The opera Barber of Seville is an opera buffa, a comedic musical work. The new-for-Seattle Opera production this October picked up on that historical comedic root, and added a completely modern twist. It borrowed stylistically from other genres such as film and burlesque to deliver a truly contemporary and very accessible version of the classic story. It did just what it was written to do: entertain the audience.
The style of the production, filled with sexual innuendo, campy costuming and acting style, along with outright silliness at times, livened up the story. This more modern treatment was a bold move by the opera company to help expand the audience to those who might otherwise overlook opera, perhaps to those more familiar with other genres such as film, theatre, or musical theatre, by leveraging a relatively approachable work like Barber of Seville.

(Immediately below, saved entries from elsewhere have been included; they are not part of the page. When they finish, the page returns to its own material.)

(** * DSPy_workflow/argumentative_extractor.py

    A shallow embedding of the script [argumentative_extractor.py] and the
    properties of its metric function, its [forward] method, its loader of
    training data and its command line.

    Conventions of the embedding.
    - A Python [str] is a [string]; its characters are the code points
      0..255, which is enough for every literal of the script.
    - A Python exception is a value of [exn]; code that may raise returns a
      [result].  There is no [try] in the script, so the only operation on
      a raised exception is to pass it on ([bind]).
    - The language model, the prompt optimizer and the file system are not
      part of the script: they are variables of the sections below.
    - Console output ([print]) is not part of the state: no property
      stated here depends on it. *)

From Stdlib Require Import String Ascii List Bool Arith Lia ZArith.
From Stdlib Require Import Permutation.
Import ListNotations.

Local Open Scope string_scope.
Local Open Scope list_scope.

(** ** Exceptions and results *)

Module Py.

Inductive exn : Type :=
| KeyError (key : string)
| TypeError
| AttributeError (attr : string)
| IndexError
| ValueError
| SystemExit (code : Z)
| Foreign (cls msg : string).   (* raised by code outside the script *)

Inductive result (A : Type) : Type :=
| Ok (a : A)
| Raise (e : exn).

Arguments Ok {A} a.
Arguments Raise {A} e.

Definition bind {A B : Type} (r : result A) (k : A -> result B) : result B :=
  match r with
  | Ok a => k a
  | Raise e => Raise e
  end.

Definition is_ok {A : Type} (r : result A) : bool :=
  match r with Ok _ => true | Raise _ => false end.

(** ** Strings *)

(** [s.startswith(p)]. *)
Fixpoint startswith (p s : string) : bool :=
  match p, s with
  | EmptyString, _ => true
  | String _ _, EmptyString => false
  | String a p', String b s' => Ascii.eqb a b && startswith p' s'
  end.

(** [sub in s] for strings. *)
Fixpoint contains (sub s : string) : bool :=
  startswith sub s ||
  match s with
  | EmptyString => false
  | String _ s' => contains sub s'
  end.

(** [s.split(sep)] for a separator that is not empty (Python raises
    [ValueError] on the empty one; the script only passes the literals
    [","], [":"] and [", "]).  The scan goes left to right; [skip] counts the
    characters of a separator occurrence still to be passed over.  The head
    of the result is the piece that the characters read so far belong to. *)
Fixpoint split_from (sep : string) (skip : nat) (s : string) : list string :=
  match s with
  | EmptyString => [EmptyString]
  | String c s' =>
      match skip with
      | S k => split_from sep k s'
      | O =>
          if startswith sep s
          then EmptyString :: split_from sep (String.length sep - 1) s'
          else match split_from sep 0 s' with
               | h :: t => String c h :: t
               | [] => [String c EmptyString]
               end
      end
  end.

Definition split (sep s : string) : list string := split_from sep 0 s.

(** [sep.join(parts)]. *)
Definition join (sep : string) (parts : list string) : string :=
  String.concat sep parts.

(** [s.replace(old, new)] for a non-empty [old]: the pieces between the
    occurrences of [old], glued with [new]. *)
Definition replace (old new s : string) : string := join new (split old s).

(** [c.isspace()] on the code points 0..255. *)
Definition isspace (c : ascii) : bool :=
  let n := nat_of_ascii c in
  (Nat.leb 9 n && Nat.leb n 13) || (Nat.leb 28 n && Nat.leb n 32)
  || Nat.eqb n 133 || Nat.eqb n 160.

Fixpoint lstrip (s : string) : string :=
  match s with
  | EmptyString => EmptyString
  | String c s' => if isspace c then lstrip s' else s
  end.

Fixpoint rstrip (s : string) : string :=
  match s with
  | EmptyString => EmptyString
  | String c s' =>
      match rstrip s' with
      | EmptyString => if isspace c then EmptyString else String c EmptyString
      | r => String c r
      end
  end.

(** [s.strip()]. *)
Definition strip (s : string) : string := rstrip (lstrip s).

Besides the comedic aspect of the Barber of Seville, there are really just a few central characters. The relatively simple plot is part of what makes it well-adapted for a wider audience. Essentially, Figaro, the barber, conspires with Count Almaviva to help the count gain access to the lovely Rosina, who is cloistered away by her guardian Bartolo, out of reach of the count. Once successful in penetrating the façade of Bartolo’s house through subterfuge, Count Almaviva meets Rosina, they fall in love, and get married.
In the lead role of Figaro on closing night, Will Liverman brought the character to life with bravado, moving freely about the stage, animatedly leading the characters through the action as the plot unwound. The rest of the cast that night had great rapport on stage, including Sofia Fomina as Rosina and Matthew Grills as Count Almaviva, who ultimately triumphed in love and were wed in the last scene. The production featured a special appearance by Juilliard-trained burlesque sensation Marc Kenison—known in Seattle and beyond for his glamorous, gender-bending performances as Waxie Moon—in the non-singing role of Ambrogio, Bartolo’s servant.

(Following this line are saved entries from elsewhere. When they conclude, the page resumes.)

Lemma execution_invariant (I : S -> Prop) s l n m :
  (forall p r p', I p -> step p r = Some p' -> I p') -> execution s l -> (n <= m)%nat -> I (s n) -> I (s m).
Proof.
  intros Hstep He Hm Hn. induction Hm as [|m _ IH]; [done|]. specialize (He m).
  destruct (l m) as [r|]; [by eapply Hstep|by rewrite He].
Qed.

(** Where every move costs something a fair execution comes to rest. *)
Lemma fair_rests (cost : S -> nat) s l n :
  execution s l -> fair s l ->
  (forall j r, (n <= j)%nat -> l j = Some r -> (cost (s (Datatypes.S j)) + (if move r then 1 else 0) <= cost (s j))%nat) ->
  exists m, (n <= m)%nat /\ at_rest (s m).
Proof.
  intros He Hf Hc.
  assert (forall i m, (n <= i <= m)%nat -> (cost (s m) <= cost (s i))%nat) as Hle.
  { intros i m [Hi Hm]. induction Hm as [|m Hm IH]; [done|]. etrans; [|exact IH]. specialize (He m).
    destruct (l m) as [r|] eqn:El; [|by rewrite He]. specialize (Hc m r ltac:(lia) El). lia. }
  remember (cost (s n)) as k eqn:Hk. assert (exists i, (n <= i)%nat /\ (cost (s i) <= k)%nat) as (i & Hi & Hik) by (exists n; lia).
  clear Hk. revert i Hi Hik. induction (lt_wf k) as [k _ IH]. intros i Hi Hik.
  destruct (Hf i) as (m & Hm & [Hr|Hr]); [|exists m; split; [lia|done]].
  destruct (l m) as [r|] eqn:El; [|done]. cbn in Hr. specialize (Hc m r ltac:(lia) El). rewrite Hr in Hc.
  specialize (Hle i m ltac:(lia)). apply (IH (cost (s (Datatypes.S m))) ltac:(lia) (Datatypes.S m)); lia.
Qed.

(** The execution that makes these steps and then nothing. *)
Definition traced (s0 : S) (tr : list L) (n : nat) : S := default s0 (run step s0 (take n tr)).

Lemma traced_execution s0 tr s : run step s0 tr = Some s -> execution (traced s0 tr) (fun n => tr !! n).
Proof.
  intros Hrun n. unfold traced. destruct (tr !! n) as [r|] eqn:Hn.
  - rewrite <-(take_drop_middle tr n r Hn) in Hrun. rewrite (take_S_r tr n r Hn).
    rewrite run_app in Hrun |- *. destruct (run step s0 (take n tr)) as [p|]; [|done]. cbn in Hrun |- *.
    by destruct (step p r).
  - apply lookup_ge_None in Hn. rewrite !take_ge by lia. done.
Qed.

The conductor of the production was Giacomo Sagripanti, who fairly recently conducted the production of Count Ory for Seattle opera. You could hear a pin drop during the overture, the famous melodies echoing throughout, and there was thunderous applause at the end of it by the audience, acknowledging the quality of the orchestral performance. It is no wonder they were impressed. Giacomo is a rising star in the opera world. He is the winner of the 2016 International Opera Awards Young Conductor prize, and continues his impressive trajectory with recent performances like Il viaggio a Reims (Gran Teatre del Liceu); Don Pasquale (Glyndebourne Festival); La Cenerentola (Bayerische Staatsoper) and upcoming performances of Il trovatore (Deutsche Oper Berlin); His prowess at conducting belies his youth; he brings significant experience conducting opera at major venues world-wide.

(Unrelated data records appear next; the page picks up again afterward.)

Lemma UpdateHistory_ok n now s : history_ok n s -> history_ok n (UpdateHistory now s).
Proof.
  intros (H1 & H2 & H3 & H4). unfold history_ok, UpdateHistory. cbn [historySize sentBytesHistory recvBytesHistory timestamps].
  rewrite H1. split; [done|]. rewrite length_app. cbn [length].
  destruct (decide (n < length (timestamps s) + 1)%nat); rewrite ?length_drop, !length_app; cbn [length]; lia.
Qed.

(** Whenever [InitStats] is called, and whatever the clock says, only the first call
    counts and the histories never outgrow its size. *)
Theorem sampler_bounded (n : nat) (tr : list sampler_label) (p : sampler) :
  (forall f, SCount f ∈ tr -> counts_only f) ->
  run sampler_step (mkSampler None false) (SInit n :: tr) = Some p ->
  exists g, sp_stats p = Some g /\ history_ok n (ClientStats g) /\ history_ok n (ServerStats g).
Proof.
  intros Hf. cbn [run sampler_step sp_stats].
  assert (history_ok n (ClientStats (InitStats n)) /\ history_ok n (ServerStats (InitStats n))) as Hg
    by (unfold history_ok; cbn; lia).
  revert Hg. generalize (InitStats n) true. revert Hf. induction tr as [|l tr IH]; intros Hf g b Hg; cbn [run].
  - intros [= <-]. by exists g.
  - destruct l as [m|now1 now2|f|]; cbn [sampler_step sp_stats sp_running].
    + apply IH; [|done]. intros f Hin. apply Hf. by right.
    + destruct b; [|done]. apply IH; [intros f Hin; apply Hf; by right|]. destruct Hg. by split; apply UpdateHistory_ok.
    + destruct (f (ClientStats g, ServerStats g)) as [c s] eqn:Ef. apply IH; [intros f' Hin; apply Hf; by right|].
      pose proof (Hf f ltac:(by left) (ClientStats g) (ServerStats g)) as Hc. rewrite Ef in Hc.
      destruct Hc as (E1 & E2 & E3 & E4 & E5 & E6 & E7 & E8). unfold history_ok in *. cbn.
      by rewrite E1, E2, E3, E4, E5, E6, E7, E8.
    + destruct b; [|done]. apply IH; [|done]. intros f Hin. apply Hf. by right.
Qed.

Offstage, Giacomo shared his thoughts on this opera production by Seattle Opera
Q: What do you particularly like about this production of Barber of Seville?
It has been a very popular production, with an emphasis on both strong singing and acting. The whole cast reacts to the Barber and his antics and that works well. It is a good effort by Seattle Opera to reach out to a younger audience.
Q: How did you approach the overture?
The overture was written for the serious opera Aureliano in Palmira. But, it is important to understand that with Rossini, the same music nicely describes different histories because his music is “absolute”, rather than “descriptive”. It was difficult to find a balance because Rossini should be lighter, and it is also a challenge to ensure that aspect is preserved. I chose an orchestra configuration to help adapt to this, featuring a smaller percussion section (no timpani) – in this case only triangle, bass drum, and cymbals.
See this link to read a previous interview with Giacomo during Count Ory by Seattle Opera.
One of the best things about opera, as is the case with any live performance, is that each production, and in fact each performance, is completely unique. On the closing night of Seattle Opera’s Barber of Seville, the magic combination of talented singer/actors, conductor, musicians, staging, costumes all came together to create a lighthearted and enjoyable evening. The audience was very supportive and followed along with generous applause and outbursts of laughter.
The audience seemed to take the opportunity to enjoy themselves, reminding us that love and even a little silliness, along with the grandeur of music, can bring us joy in a world that is otherwise jam-packed with serious issues.